"Karussell der Puppen" - so der Titel dieser Seifenoper, die Mitte der 80er Jahre versuchte, auf dem Glamour-Glitzer-Erfolg von "Denver" & Co mitzuschwimmen... Leider, oder auch zum Glück, ging diese Miniserie in der soapigen Trash-Welle der damaligen TV-Landschaft unter und mit ihrem Konzept eiskalt baden. Als "neue" Soap-Perle konzipiert, sollte "Paper Dolls" (so der Originaltitel) im Zicken-Metier glamouröser Models angesiedelt länger Bestand haben als die Weinberg-, Öl- und Sackgassen-Saga im Stil von "Falcon Crest", "Dallas" oder "Unter der Sonne Kaliforniens", überlebte aber keine dieser Serien und konnte sich nur für eine Staffel im amerikanischen Fernsehen behaupten.

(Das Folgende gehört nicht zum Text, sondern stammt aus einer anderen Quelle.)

(* ===== verification/Fragments.v ===== *)
(** * Scanners that go from fragment to fragment

    A fragment of what has been received is a buffer of the scanner (a copy of it: the option
    [useYYScanBuffer] is not set).  The text of a rule is in one buffer; at the end of a buffer,
    [yywrap ()] goes on with the next one, or waits for it.  A reader of texts only needs that no
    text is in two buffers ([uncut]). *)
From S2P Require Import Prelude.

(** What is left to read: what is left of the buffer, and the fragments behind it. *)
Notation input := (list (list Z)) (only parsing).
(** what a rule does: it goes on, or yields a token; [End_]: the token at the end of a file; or
    the scanner waits for the next fragment *)
Inductive scanned (St T : Type) :=
  | Matched (s : St) (i : input)
  | Token (t : T) (s : St) (i : input)
  | End_ (s : St) (i : input)
  | Waits.
Arguments Matched {St T} s i.
Arguments Token {St T} t s i.
Arguments End_ {St T} s i.
Arguments Waits {St T}.

Section Scan.
(** the rule that applies, if any; whether [yywrap ()] ends the input; what a new buffer does to
    the state; what is done where no rule applies *)
Context {St T : Type} (rule : St → list Z → input → option (outcome (scanned St T)))
  (ends : St → bool) (begins : St → St) (stuck : St → list Z → input → outcome (scanned St T)).

Fixpoint scan (fuel : nat) (s : St) (i : input) : outcome (scanned St T) :=
  match fuel with
  | O => Ok Waits
  | S fuel' =>
      match i with
      | [] => Ok (if ends s then End_ s i else Waits)
      | [] :: i' =>
          if ends s then Ok (End_ s i)
          else match i' with [] => Ok Waits | _ => scan fuel' (begins s) i' end
      | bs :: i' =>
          match rule s bs i' with
          | Some m =>
              m ← m;
              match m with Matched s' i'' => scan fuel' s' i'' | other => Ok other end
          | None => stuck s bs i'
          end
      end
  end.
End Scan.
(** every turn takes an octet, or a buffer that is empty, but for two that look ahead *)
Definition scan_fuel (i : input) : nat := S (S (length i + length (mjoin i))).

(** ** Fragments that do not cut a text

    [uncut ps rest i]: the buffers hold the texts [ps] and then [rest], and no text is in two
    buffers. *)
Inductive uncut : list (list Z) → list Z → input → Prop :=
  | uncut_rest i : uncut [] (mjoin i) i
  | uncut_next ps rest i : uncut ps rest i → uncut ps rest ([] :: i)
  | uncut_text p ps rest bs i : uncut ps rest (bs :: i) → uncut (p :: ps) rest ((p ++ bs) :: i).
#[export] Hint Constructors uncut : fragments.

Lemma uncut_join ps rest i : uncut ps rest i → mjoin i = mjoin ps ++ rest.
Proof.
  induction 1 as [i|ps rest i _ IH|p ps rest bs i _ IH]; [done|done|].
  cbn in *. by rewrite <- (assoc_L (++)), IH, (assoc_L (++)).
Qed.
Lemma uncut_app ps qs rest i : uncut (ps ++ qs) rest i → uncut ps (mjoin qs ++ rest) i.
Proof.
  remember (ps ++ qs) as l eqn:El. intros Hu. revert ps El.
  induction Hu as [i|l rest i Hu IH|p l rest bs i Hu IH]; intros ps El.
  - apply eq_sym, app_eq_nil in El as [-> ->]. constructor.
  - constructor. by apply IH.
  - destruct ps as [|q ps]; cbn in El; simplify_eq; [|constructor; by apply IH].
    pose proof (uncut_join _ _ _ (uncut_text p _ _ _ _ Hu)) as E. rewrite <- E. constructor.
Qed.
(** texts that are a fragment, or the beginning of the last one *)
Lemma uncut_fragment ps qs rest i : uncut qs rest i → uncut (ps ++ qs) rest (mjoin ps :: i).
Proof. induction ps as [|p ps IH]; [by constructor|]. intros Hu. by apply (uncut_text p), IH. Qed.
Lemma uncut_whole ps rest : uncut ps rest [mjoin ps ++ rest].
Proof.
  induction ps as [|p ps IH].
  - rewrite <- (app_nil_r rest) at 1. apply (uncut_rest [rest]).
  - change (mjoin (p :: ps)) with (p ++ mjoin ps). rewrite <- (assoc_L (++)). by constructor.
Qed.

(** what is left to read, for the fuel *)
Definition size (i : input) : nat := length i + length (mjoin i).
Lemma scan_fuel_enough i : (S (S (size i)) <= scan_fuel i)%nat.
Proof. done. Qed.
Lemma scan_fuel_size i : (size i <= scan_fuel i)%nat.
Proof. pose proof (scan_fuel_enough i). lia. Qed.
Lemma size_next i : size ([] :: i) = S (size i).
Proof. done. Qed.
Lemma size_text p bs i : size ((p ++ bs) :: i) = (length p + size (bs :: i))%nat.
Proof. unfold size. cbn. rewrite !length_app. lia. Qed.

Section Texts.
Context {St T : Type} (rule : St → list Z → input → option (outcome (scanned St T)))
  (ends : St → bool) (begins : St → St) (stuck : St → list Z → input → outcome (scanned St T)).
Notation scan := (scan rule ends begins stuck).
Implicit Types (s : St).
(** a state that can go on with the next buffer as it is *)
Definition goes_on s : Prop := ends s = false ∧ begins s = s.

(** buffers that are empty are skipped *)
Lemma scan_next s p ps rest i :
  uncut (p :: ps) rest i → p ≠ [] → goes_on s →
  ∃ f j k, uncut ps rest (f :: j) ∧ size i = (k + size ((p ++ f) :: j))%nat ∧
    ∀ fuel, scan (k + fuel) s i = scan fuel s ((p ++ f) :: j).
Proof.
  remember (p :: ps) as l eqn:El. intros Hu. revert p ps El.
  induction Hu as [i|l rest i Hu IH|q l rest bs i Hu IH]; intros p ps El Hp Hs; simplify_eq.
  - destruct (IH p ps eq_refl Hp Hs) as (f & j & k & Hf & Hk & Hl).
    exists f, j, (S k). split_and!; [done|rewrite size_next; lia|].
    intros fuel. cbn [Nat.add Fragments.scan]. destruct Hs as [-> ->].
    destruct i as [|b i]; [|apply Hl]. inversion Hu.
  - exists bs, i, O. by split_and!.
Qed.
Lemma scan_step s bs i fuel m :
  bs ≠ [] → rule s bs i = Some (Ok m) →
  scan (S fuel) s (bs :: i) =
    match m with Matched s' i' => scan fuel s' i' | other => Ok other end.
Proof. destruct bs as [|x bs]; [done|]. intros _ Hm. cbn [Fragments.scan]. by rewrite Hm. Qed.

(** inside a buffer: a text that is taken, and one that yields a token *)
Lemma scan_take s p q i s' fuel :
  p ≠ [] → (size ((p ++ q) :: i) <= fuel)%nat → rule s (p ++ q) i = Some (Ok (Matched s' (q :: i))) →
  ∃ fuel', scan fuel s ((p ++ q) :: i) = scan fuel' s' (q :: i) ∧ (size (q :: i) <= fuel')%nat.
Proof.
  intros Hp Hf Hr. rewrite size_text in Hf. destruct p as [|x p]; [done|]. cbn [length] in Hf.
  exists (fuel - 1)%nat. split; [|lia]. replace fuel with (S (fuel - 1)) at 1 by lia.
  by erewrite scan_step; [|done|exact Hr].
Qed.
Lemma scan_give s p q i t s' i' fuel :
  p ≠ [] → (size ((p ++ q) :: i) <= fuel)%nat → rule s (p ++ q) i = Some (Ok (Token t s' i')) →
  scan fuel s ((p ++ q) :: i) = Ok (Token t s' i').
Proof.
  intros Hp Hf Hr. rewrite size_text in Hf. destruct p as [|x p]; [done|]. cbn [length] in Hf.
  replace fuel with (S (fuel - 1)) at 1 by lia. by erewrite scan_step; [|done|exact Hr].
Qed.
(** the buffer in which the next text is *)
Lemma scan_buffer s p ps rest i fuel :
  uncut (p :: ps) rest i → p ≠ [] → goes_on s → (size i <= fuel)%nat →
  ∃ f j fuel', scan fuel s i = scan fuel' s ((p ++ f) :: j) ∧ uncut ps rest (f :: j) ∧
    (size ((p ++ f) :: j) <= fuel')%nat.
Proof.
  intros Hu Hp Hs Hf. destruct (scan_next s p ps rest i Hu Hp Hs) as (f & j & k & Hj & Hk & Hl).
  exists f, j, (fuel - k)%nat. split_and!; [|done|lia]. rewrite <- Hl. f_equal. lia.
Qed.

(** when nothing is left, it waits *)
Lemma scan_nothing s i fuel :
  mjoin i = [] → (∀ s, ends s = false) → scan fuel s i = Ok Waits.
Proof.
  intros Hi He. revert s i Hi. induction fuel as [|fuel IH]; intros s i Hi; [done|].
  destruct i as [|[|x bs] i]; cbn [Fragments.scan]; rewrite ?He; [done| |done].
  destruct i as [|b i]; [done|]. by apply IH.
Qed.
(** the same, for a scanner that begins anew with every buffer *)
Lemma scan_buffer_begins k s p ps rest i fuel :
  uncut (p :: ps) rest i → p ≠ [] → (∀ s, ends s = false) → (∀ s, begins (begins s) = begins s) →
  (size i + k <= fuel)%nat →
  ∃ f j fuel' s', (s' = s ∨ s' = begins s) ∧ scan fuel s i = scan fuel' s' ((p ++ f) :: j) ∧
    uncut ps rest (f :: j) ∧ (size ((p ++ f) :: j) + k <= fuel')%nat.
Proof.
  intros Hu Hp He Hb. remember (p :: ps) as l eqn:El. revert s fuel El.
  induction Hu as [i|l rest i Hu IH|q l rest bs i Hu _]; intros s fuel El Hf; simplify_eq.
  - rewrite size_next in Hf. destruct fuel as [|fuel]; [lia|]. cbn [Fragments.scan]. rewrite He.
    destruct i as [|b i]; [by inversion Hu|].
    destruct (IH (begins s) fuel eq_refl ltac:(lia)) as (f & j & fuel' & s' & Hs' & E & Hj & Hf').
    exists f, j, fuel', s'. split_and!; [|done..]. right. destruct Hs' as [-> | ->]; [done|apply Hb].
  - exists bs, i, fuel, s. split_and!; [by left|done..].
Qed.

(** a text that yields a token, in front of what is left of its line *)
Lemma scan_token s p q ps rest i t s' fuel :
  uncut ((p ++ q) :: ps) rest i → p ≠ [] → goes_on s → (size i <= fuel)%nat →
  (∀ f j, rule s (p ++ q ++ f) j = Some (Ok (Token t s' ((q ++ f) :: j)))) →
  ∃ f j, scan fuel s i = Ok (Token t s' ((q ++ f) :: j)) ∧ uncut ps rest (f :: j).
Proof.
  intros Hu Hp Hs Hf Hr.
  destruct (scan_next s _ _ _ _ Hu) as (f & j & k & Hj & Hk & Hl); [by destruct p|done|].
  exists f, j. split; [|done]. rewrite size_text in Hk.
  destruct fuel as [|fuel]; [destruct p; [done|cbn [length app] in Hk; lia]|].
  replace (S fuel) with (k + S (fuel - k))%nat
    by (rewrite length_app in Hk; destruct p; [done|cbn [length app] in Hk; lia]).
  rewrite Hl, <- (assoc_L (++)). by erewrite scan_step; [|by destruct p|apply Hr].
Qed.
(** a text that is looked at first *)
Lemma scan_look s p q ps rest i t s1 s' fuel :
  uncut ((p ++ q) :: ps) rest i → p ≠ [] → goes_on s → (S (size i) <= fuel)%nat →
  (∀ f j, rule s (p ++ q ++ f) j = Some (Ok (Matched s1 ((p ++ q ++ f) :: j)))) →
  (∀ f j, rule s1 (p ++ q ++ f) j = Some (Ok (Token t s' ((q ++ f) :: j)))) →
  ∃ f j, scan fuel s i = Ok (Token t s' ((q ++ f) :: j)) ∧ uncut ps rest (f :: j).
Proof.
  intros Hu Hp Hs Hf Hr1 Hr2.
  destruct (scan_next s _ _ _ _ Hu) as (f & j & k & Hj & Hk & Hl); [by destruct p|done|].
  exists f, j. split; [|done]. rewrite size_text in Hk.
  replace fuel with (k + S (S (fuel - k - 2)))%nat
    by (rewrite length_app in Hk; destruct p; [done|cbn [length app] in Hk; lia]).
  rewrite Hl, <- (assoc_L (++)). erewrite scan_step; [|by destruct p|apply Hr1].
  cbv iota beta. by erewrite scan_step; [|by destruct p|apply Hr2].
Qed.
(** a text that is looked at, and taken *)
Lemma scan_look_taken s p ps rest i s1 s2 fuel :
  uncut (p :: ps) rest i → p ≠ [] → goes_on s → (S (size i) <= fuel)%nat →
  (∀ f j, rule s (p ++ f) j = Some (Ok (Matched s1 ((p ++ f) :: j)))) →
  (∀ f j, rule s1 (p ++ f) j = Some (Ok (Matched s2 (f :: j)))) →
  ∃ i' fuel', scan fuel s i = scan fuel' s2 i' ∧ uncut ps rest i' ∧ (size i' <= fuel')%nat.
Proof.
  intros Hu Hp Hs Hf Hr1 Hr2.
  destruct (scan_next s _ _ _ _ Hu Hp Hs) as (f & j & k & Hj & Hk & Hl).
  rewrite size_text in Hk. exists (f :: j), (fuel - k - 2)%nat.
  split_and!; [|done|destruct p; [done|cbn [length app] in Hk; lia]].
  replace fuel with (k + S (S (fuel - k - 2)))%nat at 1 by (destruct p; [done|cbn [length app] in Hk; lia]).
  rewrite Hl. erewrite scan_step; [|by destruct p|apply Hr1]. cbv iota beta.
  by erewrite scan_step; [|by destruct p|apply Hr2].
Qed.
(** a text that is taken, in front of what is left of its line *)
Lemma scan_taken s p q ps rest i s1 fuel :
  uncut ((p ++ q) :: ps) rest i → p ≠ [] → goes_on s → (size i <= fuel)%nat →
  (∀ f j, rule s (p ++ q ++ f) j = Some (Ok (Matched s1 ((q ++ f) :: j)))) →
  ∃ f j fuel', scan fuel s i = scan fuel' s1 ((q ++ f) :: j) ∧ uncut ps rest (f :: j) ∧
    (size ((q ++ f) :: j) <= fuel')%nat.
Proof.
  intros Hu Hp Hs Hf Hr.
  destruct (scan_next s _ _ _ _ Hu) as (f & j & k & Hj & Hk & Hl); [by destruct p|done|].
  rewrite <- (assoc_L (++)), size_text in Hk. exists f, j, (fuel - k - 1)%nat.
  split_and!; [|done|destruct p; [done|cbn [length app] in Hk; lia]].
  replace fuel with (k + S (fuel - k - 1))%nat at 1 by (destruct p; [done|cbn [length app] in Hk; lia]).
  rewrite Hl, <- (assoc_L (++)). by erewrite scan_step; [|by destruct p|apply Hr].
Qed.
(** a text that is a buffer, or in front of the next one *)
Lemma scan_piece s p ps rest i s1 fuel :
  uncut (p :: ps) rest i → p ≠ [] → goes_on s → (size i <= fuel)%nat →
  (∀ f j, uncut ps rest (f :: j) → rule s (p ++ f) j = Some (Ok (Matched s1 (f :: j)))) →
  ∃ i' fuel', scan fuel s i = scan fuel' s1 i' ∧ uncut ps rest i' ∧ (size i' <= fuel')%nat.
Proof.
  intros Hu Hp Hs Hf Hr. destruct (scan_buffer s p ps rest i fuel Hu Hp Hs Hf) as (f & j & n & -> & Hj & Hn).
  destruct (scan_take s p f j s1 n Hp Hn (Hr f j Hj)) as (n' & -> & Hn'). by exists (f :: j), n'.
Qed.
Lemma scan_piece_token s p ps rest i t s1 fuel :
  uncut (p :: ps) rest i → p ≠ [] → goes_on s → (size i <= fuel)%nat →
  (∀ f j, uncut ps rest (f :: j) → rule s (p ++ f) j = Some (Ok (Token t s1 (f :: j)))) →
  ∃ i', scan fuel s i = Ok (Token t s1 i') ∧ uncut ps rest i'.
Proof.
  intros Hu Hp Hs Hf Hr. destruct (scan_buffer s p ps rest i fuel Hu Hp Hs Hf) as (f & j & n & -> & Hj & Hn).
  exists (f :: j). split; [|done]. by apply scan_give, Hr.
Qed.
End Texts.
(** what is behind a text in its buffer *)
Lemma uncut_head p ps rest f j : uncut (p :: ps) rest (f :: j) → f = [] ∨ ∃ f', f = p ++ f'.
Proof. inversion 1; subst; [by left|right; by eexists]. Qed.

Gründe für die recht rasche Absetzung findet der kritische Zuschauer viele: durch die Bank weg steif agierende und uncharismatische Darsteller, gekünstelte Dialoge, eine Handlung, die nie richtig in Gang kommt und den Zuschauer durch alle konstruierten familiären Bande der Modezaren-Präsidenten auch nach der 4. Episode noch verwirrt, vorhersehbare Handlungen, Plakativität, etc. rufen letztlich nur eines hervor: Langeweile! Diese kann auch nicht durch "Desperate Housewife"-Aktrice Nicollette Sheridan in einer ihrer ersten TV-Rollen überwunden werden...
Sicher, "Paper Dolls" ist lediglich eine Seifenoper, die dem entsprechenden Zielpublikum gerecht wird, aber mehr Qualität haben ähnliche Formate Jahre zuvor bewiesen - und dementsprechend Raum für qualitative Vergleiche geschaffen.